The subsequent lawsuit, known as Roe v Wade, led to the Supreme Court's 1973 ruling that established abortion rights, although by that time McCorvey had given birth and given her daughter up for adoption.

Decades later, Ms McCorvey underwent a conversion, becoming an evangelical Christian and joining the anti-abortion movement.

A short time later, she underwent another religious conversion and became a Roman Catholic.

"I'm 100% pro-life," she said in 1998. "I don't believe in abortion even in an extreme situation. If the woman is impregnated by a rapist, it's still a child. You're not to act as your own God."

After the court's ruling, McCorvey had lived quietly for several years before revealing herself as Jane Roe in the 1980s. She also confessed to lying when she said the pregnancy was the result of rape.

She was born in Louisiana, spending part of her childhood in the small village of Lettsworth. Her family then moved to Houston and later Dallas, where in her 1994 autobiography, I Am Roe: My Life, Roe V Wade, And Freedom of Choice, she recounts stealing money at the age of 10 from the petrol station where she worked afternoons and weekends and running away to Oklahoma City before being returned home by police. She was eventually sent to a state reform school for girls in the northern Texas town of Gainesville, living there from the age of 11 to 15.

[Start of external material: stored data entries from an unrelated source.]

(** ** Further scenarios *)

Lemma chainGraph_assembled : assembled chainGraph.
Proof.
  unfold chainGraph. cbv zeta.
  eapply assembled_edge; [|apply testEdge_constructed; intros [=]].
  eapply assembled_edge; [|apply testEdge_constructed; intros [=]].
  eapply assembled_node; [|apply testNode_constructed; intros [=]].
  eapply assembled_node; [|apply testNode_constructed; intros [=]].
  eapply assembled_node; [|apply testNode_constructed; intros [=]].
  apply assembled_new.
Qed.

Lemma chainGraph_registered : registered chainGraph.
Proof.
  destruct (assembled_validated chainGraph chainGraph_assembled) as [_ [Hreg _]].
  exact Hreg.
Qed.

(** X10 on the path-test graph and a fourth node. *)
Lemma RemoveNodeByID_AddNode_witness :
  registered chainGraph
  ∧ nodes chainGraph !! node.id (testNode "4" ["node4"]) = None
  ∧ RemoveNodeByID (AddNode chainGraph (testNode "4" ["node4"])).2
      (node.id (testNode "4" ["node4"]))
    = (true, chainGraph).
Proof.
  assert (Hfree : nodes chainGraph !! node.id (testNode "4" ["node4"]) = None)
    by (vm_compute; reflexivity).
  split; [exact chainGraph_registered|]. split; [exact Hfree|].
  exact (RemoveNodeByID_AddNode chainGraph (testNode "4" ["node4"])
           chainGraph_registered Hfree).
Defined.

(** X11 on the path-test graph: the edge 1 -> 3, then the same triple with
    a property. *)
Lemma AddEdge_twice_witness :
  triple (edge.mk "1" "3" "CONNECTS_TO" (properties.mk (<["weight" := SInt 10]> ∅)))
  = triple (testEdge "1" "3" "CONNECTS_TO")
  ∧ AddEdge (AddEdge chainGraph (testEdge "1" "3" "CONNECTS_TO")).2
      (edge.mk "1" "3" "CONNECTS_TO" (properties.mk (<["weight" := SInt 10]> ∅)))
    = (false, (AddEdge chainGraph (testEdge "1" "3" "CONNECTS_TO")).2).
Proof.
  assert (Htriple :
    triple (edge.mk "1" "3" "CONNECTS_TO" (properties.mk (<["weight" := SInt 10]> ∅)))
    = triple (testEdge "1" "3" "CONNECTS_TO")) by reflexivity.
  split; [exact Htriple|].
  exact (AddEdge_twice chainGraph (testEdge "1" "3" "CONNECTS_TO")
           (edge.mk "1" "3" "CONNECTS_TO" (properties.mk (<["weight" := SInt 10]> ∅)))
           Htriple).
Defined.
(** The commands of the frames of [get_parameters] in
    [tests/test_seatalk.py], each with the number of bytes its frame has
    between the length-encoding byte and the last byte; the first payload
    byte of the equipment frame names the equipment. *)

Definition equipments : value_map := [("ST60_Tridata", Byte.x04)].

Definition test_table : gmap byte entry :=
  list_to_map
    [ (Byte.x00, raw_entry 2);
      (Byte.x01, mkEntry (fun _ => 5%nat)
                   (MappedField equipments :: replicate 4 RawField));
      (Byte.x10, raw_entry 1);
      (Byte.x11, raw_entry 1); (Byte.x20, raw_entry 1); (Byte.x23, raw_entry 1);
      (Byte.x26, raw_entry 4); (Byte.x27, raw_entry 1); (Byte.x30, raw_entry 0);
      (Byte.x36, raw_entry 0); (Byte.x90, raw_entry 0); (Byte.x91, raw_entry 0) ].

(** A checksum for examples: the exclusive or of the bytes before it. *)
Definition xor_checksum (bs : list byte) : byte :=
  default Byte.x00
    (Byte.of_N (fold_right (fun b acc => N.lxor (Byte.to_N b) acc) 0%N bs)).

End Seatalk.

(** ** The read-write lock of [IO]

    [read] and [write] as the sequences of steps between which another
    task may run, over the one [_read_write_lock] of the instance. *)

Module Exclusion.

Inductive instr : Type :=
  | Encode
  | Acquire
  | BackendRead
  | BackendWrite
  | Release
  | Decode.

#[global] Instance instr_eq_dec : EqDecision instr.
Proof. solve_decision. Defined.

Inductive op : Type := Read | Write.

(** [async with self._read_write_lock: data = await self._read(length)]
    and then the decoding. *)
Definition read_prog : list instr := [Acquire; BackendRead; Release; Decode].

(** The encoding and then
    [async with self._read_write_lock: return await self._write(data)]. *)
Definition write_prog : list instr := [Encode; Acquire; BackendWrite; Release].

Definition prog_of (o : op) : list instr :=
  match o with
  | Read => read_prog
  | Write => write_prog
  end.

Definition compile (ops : list op) : list instr := concat (map prog_of ops).

(** One transport instance: who holds its lock, and what each task that
    uses the instance still has to run. *)
Record state : Type := mkState {
  lock : option nat;
  tasks : list (list instr)
}.

Definition initial (calls : list (list op)) : state :=
  mkState None (map compile calls).

Inductive step : state -> state -> Prop :=
  | step_acquire s t rest :
      tasks s !! t = Some (Acquire :: rest) ->
      lock s = None ->
      step s (mkState (Some t) (<[t := rest]> (tasks s)))
  | step_release s t rest :
      tasks s !! t = Some (Release :: rest) ->
      step s (mkState None (<[t := rest]> (tasks s)))
  | step_inner s t i rest :
      tasks s !! t = Some (i :: rest) ->
      i <> Acquire -> i <> Release ->
      step s (mkState (lock s) (<[t := rest]> (tasks s))).

Inductive reachable (calls : list (list op)) : state -> Prop :=
  | reach_initial : reachable calls (initial calls)
  | reach_step s s1 : reachable calls s -> step s s1 -> reachable calls s1.

(** A task is in the locked region from the step after [Acquire] up to and
    including its [Release]. *)
Definition locked (p : list instr) : bool :=
  match p with
  | BackendRead :: _ | BackendWrite :: _ | Release :: _ => true
  | _ => false
  end.

(** The remaining steps of a task are those of whole calls, entered with
    the lock held ([held = true]) or not. *)
Fixpoint bracketed (held : bool) (p : list instr) : bool :=
  match p with
  | [] => negb held
  | Acquire :: r => negb held && bracketed true r
  | Release :: r => held && bracketed false r
  | BackendRead :: r | BackendWrite :: r => held && bracketed true r
  | Encode :: r | Decode :: r => negb held && bracketed false r
  end.

(** What holds of every reachable state: each task's remaining steps are
    bracketed, entered with the lock held exactly by the lock's holder. *)
Definition lock_invariant (s : state) : Prop :=
  forall t p, tasks s !! t = Some p ->
              bracketed (bool_decide (lock s = Some t)) p = true.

She married at the age of 16, but separated shortly after while she was pregnant. She gave custody of her daughter to her mother. She gave a second child up for adoption, but when she got pregnant a third time she decided to have an abortion. She said she couldn't afford to travel to one of the handful of states where it would have been legal.

Throughout the 1980s and into the 1990s, she remained an ardent supporter of abortion rights and worked for a time at a Dallas women's clinic where abortions were performed.

Her autobiography included abortion-rights sentiments along with details about dysfunctional parents, reform school, petty crime, drug abuse, alcoholism, an abusive husband, an attempted suicide and lesbianism.

But a year later, she was baptised before network TV cameras by a most improbable mentor: The Rev Philip "Flip" Benham, the leader of Operation Rescue, now known as Operation Save America.

McCorvey joined the cause and staff of Mr Benham, who had befriended her when the anti-abortion group moved next door to the abortion clinic where she was working.

McCorvey also said that her religious conversion led her to give up her lover, Connie Gonzales. She said the relationship turned platonic in the early 1990s and that once she became a Christian she believed homosexuality was wrong.

She recounted her evangelical conversion and stand against abortion in the January 1998 book Won By Love, which ends with McCorvey happily involved with Operation Rescue.

But by August of that year, she had changed faiths to Catholicism. And though she was still against abortion, she had left Operation Rescue, saying she had reservations about the group's confrontational style.

She formed her own group, Roe No More Ministry, in 1997 and travelled around the country speaking out against abortion. In 2005, the Supreme Court rejected a challenge by McCorvey to the 1973 Roe v Wade ruling.

In May 2009, she was arrested on trespassing charges after joining more than 300 anti-abortion demonstrators when President Barack Obama spoke at the University of Notre Dame.

In July 2009, she was among demonstrators arrested for disrupting Sonia Sotomayor's Supreme Court nomination hearing.

McCorvey died at an assisted living centre in Katy, Texas. She has been suffering from heart failure. She is survived by a daughter, Melissa.